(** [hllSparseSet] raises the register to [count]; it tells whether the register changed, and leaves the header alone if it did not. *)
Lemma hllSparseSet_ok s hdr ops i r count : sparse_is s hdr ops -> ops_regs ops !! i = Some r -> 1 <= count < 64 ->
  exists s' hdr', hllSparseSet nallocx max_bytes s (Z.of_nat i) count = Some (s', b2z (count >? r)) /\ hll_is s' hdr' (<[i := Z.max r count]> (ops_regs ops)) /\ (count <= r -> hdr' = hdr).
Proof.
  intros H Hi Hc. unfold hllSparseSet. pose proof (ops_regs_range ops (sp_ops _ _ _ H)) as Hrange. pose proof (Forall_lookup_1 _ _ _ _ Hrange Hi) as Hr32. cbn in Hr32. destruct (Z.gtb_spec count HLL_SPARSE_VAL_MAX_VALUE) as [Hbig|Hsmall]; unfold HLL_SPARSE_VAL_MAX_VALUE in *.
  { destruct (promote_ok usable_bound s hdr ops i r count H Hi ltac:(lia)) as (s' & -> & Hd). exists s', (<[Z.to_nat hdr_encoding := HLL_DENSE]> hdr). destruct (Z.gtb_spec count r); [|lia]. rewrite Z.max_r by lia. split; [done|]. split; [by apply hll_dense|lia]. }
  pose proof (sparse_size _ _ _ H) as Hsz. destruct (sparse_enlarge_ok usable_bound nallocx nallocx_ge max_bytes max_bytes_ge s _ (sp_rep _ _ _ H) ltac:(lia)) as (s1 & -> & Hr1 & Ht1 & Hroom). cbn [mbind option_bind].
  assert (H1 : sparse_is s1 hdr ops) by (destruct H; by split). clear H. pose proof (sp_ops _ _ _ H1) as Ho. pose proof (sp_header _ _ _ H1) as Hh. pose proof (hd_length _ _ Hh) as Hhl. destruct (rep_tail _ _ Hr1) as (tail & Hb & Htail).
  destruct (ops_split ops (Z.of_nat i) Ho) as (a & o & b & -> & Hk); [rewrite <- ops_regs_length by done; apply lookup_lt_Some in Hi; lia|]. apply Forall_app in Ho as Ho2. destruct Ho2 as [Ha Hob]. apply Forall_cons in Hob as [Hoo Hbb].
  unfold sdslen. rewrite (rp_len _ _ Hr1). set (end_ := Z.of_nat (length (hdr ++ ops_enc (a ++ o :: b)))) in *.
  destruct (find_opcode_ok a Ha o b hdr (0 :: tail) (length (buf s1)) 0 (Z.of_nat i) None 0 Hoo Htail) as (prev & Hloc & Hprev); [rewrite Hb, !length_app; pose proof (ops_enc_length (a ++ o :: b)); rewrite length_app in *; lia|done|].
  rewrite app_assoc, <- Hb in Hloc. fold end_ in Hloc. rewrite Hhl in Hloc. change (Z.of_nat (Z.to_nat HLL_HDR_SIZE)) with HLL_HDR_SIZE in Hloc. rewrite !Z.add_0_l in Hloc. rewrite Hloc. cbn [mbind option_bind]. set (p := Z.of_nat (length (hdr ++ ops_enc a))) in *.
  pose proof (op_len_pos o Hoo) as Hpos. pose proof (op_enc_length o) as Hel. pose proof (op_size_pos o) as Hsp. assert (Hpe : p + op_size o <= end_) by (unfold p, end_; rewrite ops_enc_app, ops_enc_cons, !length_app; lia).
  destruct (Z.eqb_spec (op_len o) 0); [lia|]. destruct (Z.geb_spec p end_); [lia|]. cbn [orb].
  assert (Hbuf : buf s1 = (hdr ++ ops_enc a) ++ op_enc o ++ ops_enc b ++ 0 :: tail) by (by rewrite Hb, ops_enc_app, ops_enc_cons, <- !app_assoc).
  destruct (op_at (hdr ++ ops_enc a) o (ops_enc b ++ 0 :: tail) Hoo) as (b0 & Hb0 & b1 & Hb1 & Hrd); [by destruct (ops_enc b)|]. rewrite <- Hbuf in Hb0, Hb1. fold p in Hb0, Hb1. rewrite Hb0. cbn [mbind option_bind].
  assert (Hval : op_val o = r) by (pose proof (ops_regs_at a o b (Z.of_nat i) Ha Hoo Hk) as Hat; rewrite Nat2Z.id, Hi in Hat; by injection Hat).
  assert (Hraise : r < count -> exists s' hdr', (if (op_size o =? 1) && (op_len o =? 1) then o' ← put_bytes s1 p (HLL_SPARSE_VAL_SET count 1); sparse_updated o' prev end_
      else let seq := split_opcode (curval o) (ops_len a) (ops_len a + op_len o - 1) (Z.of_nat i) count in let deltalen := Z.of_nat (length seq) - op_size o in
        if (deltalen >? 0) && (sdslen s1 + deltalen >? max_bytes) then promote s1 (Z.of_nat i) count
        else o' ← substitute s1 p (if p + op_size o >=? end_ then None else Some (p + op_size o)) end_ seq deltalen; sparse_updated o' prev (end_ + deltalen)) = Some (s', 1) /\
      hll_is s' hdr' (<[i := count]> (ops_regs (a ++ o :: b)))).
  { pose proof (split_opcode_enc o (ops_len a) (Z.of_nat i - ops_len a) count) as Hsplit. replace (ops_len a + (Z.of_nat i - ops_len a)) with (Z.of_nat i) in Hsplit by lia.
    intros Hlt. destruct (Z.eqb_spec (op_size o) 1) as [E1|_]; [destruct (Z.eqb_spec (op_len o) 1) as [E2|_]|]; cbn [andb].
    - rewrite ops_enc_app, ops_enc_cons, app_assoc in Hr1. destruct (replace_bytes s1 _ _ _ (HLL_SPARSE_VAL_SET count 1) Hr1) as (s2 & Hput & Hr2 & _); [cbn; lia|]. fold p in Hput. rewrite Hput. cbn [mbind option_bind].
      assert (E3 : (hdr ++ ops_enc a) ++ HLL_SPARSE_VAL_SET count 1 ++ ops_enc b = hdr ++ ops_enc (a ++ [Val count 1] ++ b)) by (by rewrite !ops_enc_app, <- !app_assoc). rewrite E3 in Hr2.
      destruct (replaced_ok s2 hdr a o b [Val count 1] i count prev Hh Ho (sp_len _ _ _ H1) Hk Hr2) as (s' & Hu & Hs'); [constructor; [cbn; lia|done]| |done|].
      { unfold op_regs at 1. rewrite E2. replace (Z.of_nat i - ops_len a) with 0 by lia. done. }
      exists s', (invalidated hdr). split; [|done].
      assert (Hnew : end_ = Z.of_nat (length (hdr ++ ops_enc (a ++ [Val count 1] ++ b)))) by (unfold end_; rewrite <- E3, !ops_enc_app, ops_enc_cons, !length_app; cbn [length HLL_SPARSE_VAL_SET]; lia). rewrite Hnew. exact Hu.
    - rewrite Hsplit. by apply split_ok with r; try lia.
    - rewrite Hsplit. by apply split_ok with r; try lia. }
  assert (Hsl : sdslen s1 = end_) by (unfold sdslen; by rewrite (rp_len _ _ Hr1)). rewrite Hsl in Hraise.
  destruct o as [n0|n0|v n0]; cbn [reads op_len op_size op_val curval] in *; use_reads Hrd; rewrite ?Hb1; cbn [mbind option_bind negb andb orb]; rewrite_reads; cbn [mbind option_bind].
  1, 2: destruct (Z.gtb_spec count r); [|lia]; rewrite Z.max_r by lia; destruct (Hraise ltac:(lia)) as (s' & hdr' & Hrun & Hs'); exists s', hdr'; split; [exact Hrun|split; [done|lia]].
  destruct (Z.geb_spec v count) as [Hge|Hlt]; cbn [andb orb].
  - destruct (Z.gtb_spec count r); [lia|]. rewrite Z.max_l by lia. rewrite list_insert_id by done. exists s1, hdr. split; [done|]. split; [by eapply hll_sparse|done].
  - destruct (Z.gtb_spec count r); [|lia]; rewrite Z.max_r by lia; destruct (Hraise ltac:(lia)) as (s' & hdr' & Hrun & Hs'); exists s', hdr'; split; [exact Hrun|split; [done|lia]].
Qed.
◆ ◆ ◆ ◆
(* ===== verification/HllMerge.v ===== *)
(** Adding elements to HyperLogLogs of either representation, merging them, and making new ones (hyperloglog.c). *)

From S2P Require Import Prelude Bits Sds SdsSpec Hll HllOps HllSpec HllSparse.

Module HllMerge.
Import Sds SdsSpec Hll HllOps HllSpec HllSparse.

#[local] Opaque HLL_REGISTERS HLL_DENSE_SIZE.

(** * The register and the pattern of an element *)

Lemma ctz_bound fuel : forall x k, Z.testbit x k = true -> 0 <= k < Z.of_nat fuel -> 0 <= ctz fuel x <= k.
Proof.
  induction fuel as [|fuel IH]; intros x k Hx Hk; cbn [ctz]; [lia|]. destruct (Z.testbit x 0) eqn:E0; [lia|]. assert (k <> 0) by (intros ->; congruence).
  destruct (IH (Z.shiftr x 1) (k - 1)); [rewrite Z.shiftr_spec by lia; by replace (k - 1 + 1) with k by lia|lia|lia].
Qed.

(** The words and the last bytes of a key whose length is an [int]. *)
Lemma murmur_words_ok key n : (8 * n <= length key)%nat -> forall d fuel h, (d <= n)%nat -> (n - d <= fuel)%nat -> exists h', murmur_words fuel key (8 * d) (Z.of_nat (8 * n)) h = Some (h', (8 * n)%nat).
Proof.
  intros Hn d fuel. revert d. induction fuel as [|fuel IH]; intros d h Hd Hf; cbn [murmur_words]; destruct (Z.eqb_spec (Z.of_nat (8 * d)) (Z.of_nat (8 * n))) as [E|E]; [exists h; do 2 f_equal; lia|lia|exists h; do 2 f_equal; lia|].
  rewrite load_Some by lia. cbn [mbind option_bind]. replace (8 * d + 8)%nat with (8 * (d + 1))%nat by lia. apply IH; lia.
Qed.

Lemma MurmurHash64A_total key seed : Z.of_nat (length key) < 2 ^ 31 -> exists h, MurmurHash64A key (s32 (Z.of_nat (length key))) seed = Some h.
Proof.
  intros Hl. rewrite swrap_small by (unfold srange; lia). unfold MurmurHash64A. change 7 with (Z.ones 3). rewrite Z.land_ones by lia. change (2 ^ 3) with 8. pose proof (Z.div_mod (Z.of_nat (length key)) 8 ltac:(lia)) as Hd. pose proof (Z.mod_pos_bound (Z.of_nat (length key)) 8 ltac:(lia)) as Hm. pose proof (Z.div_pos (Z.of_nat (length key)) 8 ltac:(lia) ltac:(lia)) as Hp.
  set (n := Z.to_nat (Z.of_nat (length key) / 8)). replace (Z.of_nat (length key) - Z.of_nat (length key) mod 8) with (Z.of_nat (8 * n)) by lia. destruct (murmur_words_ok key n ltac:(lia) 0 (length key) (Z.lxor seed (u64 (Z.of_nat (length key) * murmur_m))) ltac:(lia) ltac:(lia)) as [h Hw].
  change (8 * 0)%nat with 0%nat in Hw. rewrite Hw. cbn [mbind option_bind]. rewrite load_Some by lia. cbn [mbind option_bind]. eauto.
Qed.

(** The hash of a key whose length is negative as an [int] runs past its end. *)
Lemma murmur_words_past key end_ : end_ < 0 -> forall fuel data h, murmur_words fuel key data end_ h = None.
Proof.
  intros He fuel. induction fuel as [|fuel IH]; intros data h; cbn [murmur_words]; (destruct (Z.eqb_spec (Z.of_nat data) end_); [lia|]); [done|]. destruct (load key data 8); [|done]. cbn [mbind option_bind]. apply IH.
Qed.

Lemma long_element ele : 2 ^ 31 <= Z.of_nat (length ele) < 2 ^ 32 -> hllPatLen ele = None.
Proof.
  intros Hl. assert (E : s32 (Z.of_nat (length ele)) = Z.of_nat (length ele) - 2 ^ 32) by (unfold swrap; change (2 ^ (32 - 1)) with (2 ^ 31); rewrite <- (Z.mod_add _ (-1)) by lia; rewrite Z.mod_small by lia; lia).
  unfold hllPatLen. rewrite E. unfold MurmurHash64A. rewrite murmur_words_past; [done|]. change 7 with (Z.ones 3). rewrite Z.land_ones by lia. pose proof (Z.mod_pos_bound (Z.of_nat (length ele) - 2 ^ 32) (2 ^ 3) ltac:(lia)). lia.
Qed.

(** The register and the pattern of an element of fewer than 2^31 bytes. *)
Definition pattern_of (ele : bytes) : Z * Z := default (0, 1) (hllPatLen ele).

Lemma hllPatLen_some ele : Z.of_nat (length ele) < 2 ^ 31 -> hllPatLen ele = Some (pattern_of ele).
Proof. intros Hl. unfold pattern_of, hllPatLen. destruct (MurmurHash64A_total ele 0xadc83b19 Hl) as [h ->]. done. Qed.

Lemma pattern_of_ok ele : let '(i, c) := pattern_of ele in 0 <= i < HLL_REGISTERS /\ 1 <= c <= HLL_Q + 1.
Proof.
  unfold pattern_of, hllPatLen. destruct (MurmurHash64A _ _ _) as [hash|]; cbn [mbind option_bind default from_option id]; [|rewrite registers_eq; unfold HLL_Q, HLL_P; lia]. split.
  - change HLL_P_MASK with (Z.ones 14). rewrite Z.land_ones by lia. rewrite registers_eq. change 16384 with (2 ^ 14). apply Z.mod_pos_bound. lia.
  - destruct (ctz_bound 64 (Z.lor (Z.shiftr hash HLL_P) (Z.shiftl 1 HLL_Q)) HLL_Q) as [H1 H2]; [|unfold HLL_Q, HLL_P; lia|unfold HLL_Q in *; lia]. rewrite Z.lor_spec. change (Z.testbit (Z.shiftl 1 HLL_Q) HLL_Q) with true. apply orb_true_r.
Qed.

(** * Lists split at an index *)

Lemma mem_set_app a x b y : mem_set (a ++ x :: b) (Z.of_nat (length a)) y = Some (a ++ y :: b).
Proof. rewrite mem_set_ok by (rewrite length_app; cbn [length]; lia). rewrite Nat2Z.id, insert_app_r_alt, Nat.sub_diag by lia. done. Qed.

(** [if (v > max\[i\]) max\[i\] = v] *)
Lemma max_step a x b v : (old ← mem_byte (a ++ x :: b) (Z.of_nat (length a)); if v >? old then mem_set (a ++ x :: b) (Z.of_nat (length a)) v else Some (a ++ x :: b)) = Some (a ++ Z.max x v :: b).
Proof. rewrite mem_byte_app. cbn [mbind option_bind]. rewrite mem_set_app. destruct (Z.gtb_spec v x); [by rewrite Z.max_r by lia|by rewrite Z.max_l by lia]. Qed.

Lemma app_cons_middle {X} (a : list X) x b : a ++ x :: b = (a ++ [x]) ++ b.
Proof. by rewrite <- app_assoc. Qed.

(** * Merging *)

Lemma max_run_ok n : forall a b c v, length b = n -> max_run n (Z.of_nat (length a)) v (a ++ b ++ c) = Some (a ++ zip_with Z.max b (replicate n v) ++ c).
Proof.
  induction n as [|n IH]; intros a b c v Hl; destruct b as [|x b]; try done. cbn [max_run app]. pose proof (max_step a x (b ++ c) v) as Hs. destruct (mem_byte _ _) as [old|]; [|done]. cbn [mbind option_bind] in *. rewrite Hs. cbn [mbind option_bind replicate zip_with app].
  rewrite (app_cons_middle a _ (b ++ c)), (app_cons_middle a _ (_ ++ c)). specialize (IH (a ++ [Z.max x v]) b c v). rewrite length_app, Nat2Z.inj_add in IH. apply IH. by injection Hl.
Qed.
◆ ◆ ◆ ◆
The task> In the data above, retype exactly and only the lines between the one holding "Lemma mem_set_app a" and the one holding "(** [if (v > max\[i\]) max\[i\] = v] *)", inclusive.

Solution to this task>
Lemma mem_set_app a x b y : mem_set (a ++ x :: b) (Z.of_nat (length a)) y = Some (a ++ y :: b).
Proof. rewrite mem_set_ok by (rewrite length_app; cbn [length]; lia). rewrite Nat2Z.id, insert_app_r_alt, Nat.sub_diag by lia. done. Qed.

(** [if (v > max\[i\]) max\[i\] = v] *)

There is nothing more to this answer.